The initial step in creating our benchmark for SGC schemes is identifying a suitable business problem in the IoT environment. First, we must investigate whether a common business problem exists for all three SGC schemes. Otherwise, we need to define several business problems. To answer this question, we address the question of which SGC classes can be meaningfully compared with each other. According to [10], only centralized and decentralized/hybrid SGC schemes can be meaningfully compared. This is mainly because, in both cases, the same actors are present: the group members and a trusted CI. The distributed/contributory SGC schemes cannot be meaningfully compared with other classes of SGC schemes since, in terms of actors, there are only group members and no other parties, like a CI. Therefore, we must identify a separate business problem for the distributed/contributory SGC schemes. In contrast, we can use the same business problem for the centralized and decentralized/hybrid SGC schemes.
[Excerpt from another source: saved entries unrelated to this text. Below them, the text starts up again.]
(* ===== verification/DestructiveCommand.v ===== *)
(** * Destructive shell commands

    [isDestructiveBashCommand] of packages/agent/src/parallel-tool-batch.ts. *)

From Stdlib Require Import Ascii String ZArith Lia.
From stdpp Require Import base list option strings sets.
From S2P Require Import Prelude JsString Regex.

Open Scope nat_scope.
Open Scope list_scope.

Definition SEPARATORS : list regex :=
  [RBegin; RSpace; RLit "&&"; RLit "||"; RLit ";"; RLit "`"].

(** A command word and the white space after it. *)
Definition word_space (w : string) : regex := RSeq (RLit w) RSpace.

Definition git_destructive : regex :=
  RSeqs [RLit "git"; RPlus RSpace; RAlts [RLit "reset"; RLit "clean"; RLit "checkout"]; RSpace].

Definition DESTRUCTIVE_COMMAND : regex :=
  RSeq (RAlts SEPARATORS)
    (RAlts [word_space "rm"; word_space "rmdir"; word_space "mv";
            RSeqs [RLit "sed"; RPlus RSpace; RLit "-i"]; word_space "truncate"; word_space "dd";
            word_space "shred"; git_destructive]).

Definition not_gt : regex := RChar (fun a => negb (Ascii.eqb a ">")).
Definition gt : regex := RChar (fun a => Ascii.eqb a ">").

Definition REDIRECT_OVERWRITE : regex :=
  RAlt (RSeqs [not_gt; gt; not_gt]) (RSeqs [RBegin; gt; not_gt]).

Definition isDestructiveBashCommand (command : string) : bool :=
  if is_empty command then false
  else if rx_test DESTRUCTIVE_COMMAND command then true
  else if rx_test REDIRECT_OVERWRITE command then true
  else false.

(** The words of the table that need only white space after them. *)
Definition destructive_words : list string := ["rm"; "rmdir"; "mv"; "truncate"; "dd"; "shred"].

(** What may stand before a command. *)
Inductive separator : string -> Prop :=
| sep_space (a : ascii) : is_ws a = true -> separator (String a EmptyString)
| sep_and : separator "&&"
| sep_or : separator "||"
| sep_semi : separator ";"
| sep_tick : separator "`".

(** The positions a redirection that overwrites occupies: a single [>]
    between other characters, or at the start. *)
Definition overwrites_at (s : list ascii) (i : nat) : Prop :=
  s !! i = Some ">"%char /\ (exists a, s !! S i = Some a /\ a <> ">"%char) /\
  (i = 0 \/ exists b, s !! Nat.pred i = Some b /\ b <> ">"%char).

Lemma word_space_matches (pre post : list ascii) (w : string) (a : ascii) :
  is_ws a = true ->
  rx_matches (pre ++ list_ascii_of_string w ++ a :: post) (word_space w) (length pre)
    (S (length pre + String.length w)).
Proof.
  intros Ha. econstructor; [apply RLit_matches|]. apply (m_char _ _ _ a); [|done].
  rewrite app_assoc. rewrite <- length_list_ascii, <- length_app. by apply list_lookup_middle.
Qed.

Lemma separator_matches (pre post : list ascii) (sep : string) :
  separator sep ->
  rx_matches (pre ++ list_ascii_of_string sep ++ post) (RAlts SEPARATORS) (length pre)
    (length pre + String.length sep).
Proof.
  intros H.
  assert (Hlit : forall t, RLit t ∈ SEPARATORS ->
    rx_matches (pre ++ list_ascii_of_string t ++ post) (RAlts SEPARATORS) (length pre)
      (length pre + String.length t)).
  { intros t Ht. eapply RAlts_matches; [exact Ht|apply RLit_matches]. }
  destruct H as [a Ha| | | |]; try (apply Hlit; unfold SEPARATORS; set_solver).
  eapply (RAlts_matches _ _ RSpace); [unfold SEPARATORS; set_solver|].
  simpl. rewrite Nat.add_1_r. apply (m_char _ _ _ a); [by apply list_lookup_middle|done].
Qed.

Lemma words_in_table (w : string) :
  w ∈ destructive_words ->
  word_space w ∈ [word_space "rm"; word_space "rmdir"; word_space "mv";
            RSeqs [RLit "sed"; RPlus RSpace; RLit "-i"]; word_space "truncate"; word_space "dd";
            word_space "shred"; git_destructive].
Proof.
  unfold destructive_words. rewrite !elem_of_cons.
  intros [->|[->|[->|[->|[->|[->|H]]]]]]; [tauto..|by apply elem_of_nil in H].
Qed.

(** A destructive command word followed by white space is
    recognised wherever it stands in a command line: at its start or after
    white space, [;], [&&], [||] or a backquote, with anything before and after. *)
Theorem destructive_word_detected (pre sep w post : string) (a : ascii) :
  (separator sep \/ pre = EmptyString /\ sep = EmptyString) -> w ∈ destructive_words ->
  is_ws a = true ->
  isDestructiveBashCommand (pre ++ sep ++ w ++ String a post) = true.
Proof.
  intros Hsep Hw Ha. unfold isDestructiveBashCommand.
  assert (Hne : is_empty (pre ++ sep ++ w ++ String a post) = false).
  { destruct pre, sep, w; done. }
  rewrite Hne. enough (rx_test DESTRUCTIVE_COMMAND (pre ++ sep ++ w ++ String a post) = true) as ->
    by done.
  apply rx_test_iff. rewrite !list_ascii_app. simpl.
  set (p := list_ascii_of_string pre). set (q := list_ascii_of_string sep).
  assert (Hword : rx_matches (p ++ q ++ list_ascii_of_string w ++ a :: list_ascii_of_string post)
            (RAlts [word_space "rm"; word_space "rmdir"; word_space "mv";
            RSeqs [RLit "sed"; RPlus RSpace; RLit "-i"]; word_space "truncate"; word_space "dd";
            word_space "shred"; git_destructive]) (length (p ++ q))
            (S (length (p ++ q) + String.length w))).
  { eapply RAlts_matches; [by apply words_in_table|]. rewrite app_assoc. by apply word_space_matches. }
  exists (length p), (S (length (p ++ q) + String.length w)).
  split; [rewrite !length_app; lia|]. econstructor; [|exact Hword].
  destruct Hsep as [Hsep|[-> ->]].
  - rewrite length_app. unfold q at 2. rewrite length_list_ascii. by apply separator_matches.
  - subst p q. change (length (list_ascii_of_string EmptyString ++ list_ascii_of_string EmptyString)) with 0.
    change (length (list_ascii_of_string EmptyString)) with 0.
    eapply (RAlts_matches _ _ RBegin); [unfold SEPARATORS; set_solver|]. constructor.
Qed.

(** The redirection test finds exactly the single [>] that
    overwrites: one with a character other than [>] after it, and at the start
    of the line or after a character other than [>]; appending is not one. *)
Theorem redirect_overwrite_iff (command : string) :
  rx_test REDIRECT_OVERWRITE command = true <->
  exists i, overwrites_at (list_ascii_of_string command) i.
Proof.
  rewrite rx_test_iff. unfold overwrites_at.
  set (s := list_ascii_of_string command). unfold REDIRECT_OVERWRITE, RSeqs, not_gt, gt. split.
  - intros (i & j & _ & H). inversion H as [| | |? ? ? ? Hl|? ? ? ? Hr| | | | |]; subst; clear H.
    + inversion Hl as [| |? ? ? k ? G1 G2| | | | | | |]; subst. inversion G1; subst.
      inversion G2 as [| |? ? ? k' ? G3 G4| | | | | | |]; subst. inversion G3; subst. inversion G4; subst.
      breflect. repeat match goal with
      | H : Ascii.eqb _ _ = true |- _ => apply Ascii.eqb_eq in H; subst
      | H : Ascii.eqb _ _ = false |- _ => apply Ascii.eqb_neq in H
      end. exists (S i). split; [done|]. split; [eauto|]. right. simpl. eauto.
    + inversion Hr as [| |? ? ? k ? G1 G2| | | | | | |]; subst. inversion G1; subst.
      inversion G2 as [| |? ? ? k' ? G3 G4| | | | | | |]; subst. inversion G3; subst. inversion G4; subst.
      breflect. repeat match goal with
      | H : Ascii.eqb _ _ = true |- _ => apply Ascii.eqb_eq in H; subst
      | H : Ascii.eqb _ _ = false |- _ => apply Ascii.eqb_neq in H
      end. exists 0. split; [done|]. split; [eauto|by left].
  - intros (i & Hi & (a & Ha & Hna) & Hpre). pose proof (lookup_lt_Some _ _ _ Hi) as Hlt.
    assert (Htail : rx_matches s (RSeq gt not_gt) i (S (S i))).
    { econstructor; econstructor; [exact Hi|done|exact Ha|by apply negb_true_iff, Ascii.eqb_neq]. }
    destruct Hpre as [->|(b & Hb & Hnb)].
    + exists 0, 2. split; [lia|]. apply m_alt_r. econstructor; [constructor|exact Htail].
    + destruct i as [|i]; simpl in Hb; [congruence|].
      exists i, (S (S (S i))). split; [lia|]. apply m_alt_l. econstructor; [|exact Htail].
      econstructor; [exact Hb|by apply negb_true_iff, Ascii.eqb_neq].
Qed.

Lemma destructive_word_detected_witness :
  isDestructiveBashCommand "ls -la; rm -rf build" = true.
Proof.
  apply (destructive_word_detected "ls -la;" " " "rm" "-rf build" " ").
  - left. apply sep_space. reflexivity.
  - left.
  - reflexivity.
Defined.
To define a business problem of the centralized and decentralized/hybrid SGC schemes, we are guided by a smart city scenario, representing a suitable environment for these two SGC classes. Specifically, we consider a scenario wherein the city administration aims to enhance the “intelligence” of the traffic lights in a city, enabling them to collaborate for an optimal traffic flow. Considering the magnitude of a possible attack, such as the complete shutdown of all traffic lights, ensuring the security of communication between the traffic lights is imperative. Therefore, the city administration wants to encrypt the communication of the traffic lights. When selecting a suitable SGC scheme, the city administration is guided by two objectives: the scheme should be as efficient as possible, and the city administration wants to control the encryption at all times. Therefore, the decision is to use a centralized or decentralized/hybrid scheme, as in these two cases, the city administration can take over the role of the CI to always have control over the encryption. Using centralized or decentralized/hybrid schemes, the city administration wants to be able to create a traffic light group with encrypted communication and add new traffic lights to this group or remove traffic lights from this group in the future. Adding a traffic light to the initially created traffic light group may be necessary, for example, because new traffic lights are installed due to road works or a traffic light-free intersection is extended with traffic lights. The removal of traffic lights occurs, for example, when a construction site is finished, and its traffic lights are dismantled. Finally, we want to underline the relevance and novelty of our business problem for centralized and decentralized/hybrid SGC schemes. The novelty of our business problem is given by the fact that cities such as Vienna or New York are planning or already implementing smart traffic lights ( [21] and [22]). To demonstrate the relevance of the chosen business problem, let us consider the following example: If in the USA, the delay per car could be reduced by only one second, for example, by using smart traffic lights, 1.5 million tonnes of CO2 could be saved or 3.9 million barrels of oil [23]. Smart traffic lights can potentially be used to save drivers time and money and protect the environment.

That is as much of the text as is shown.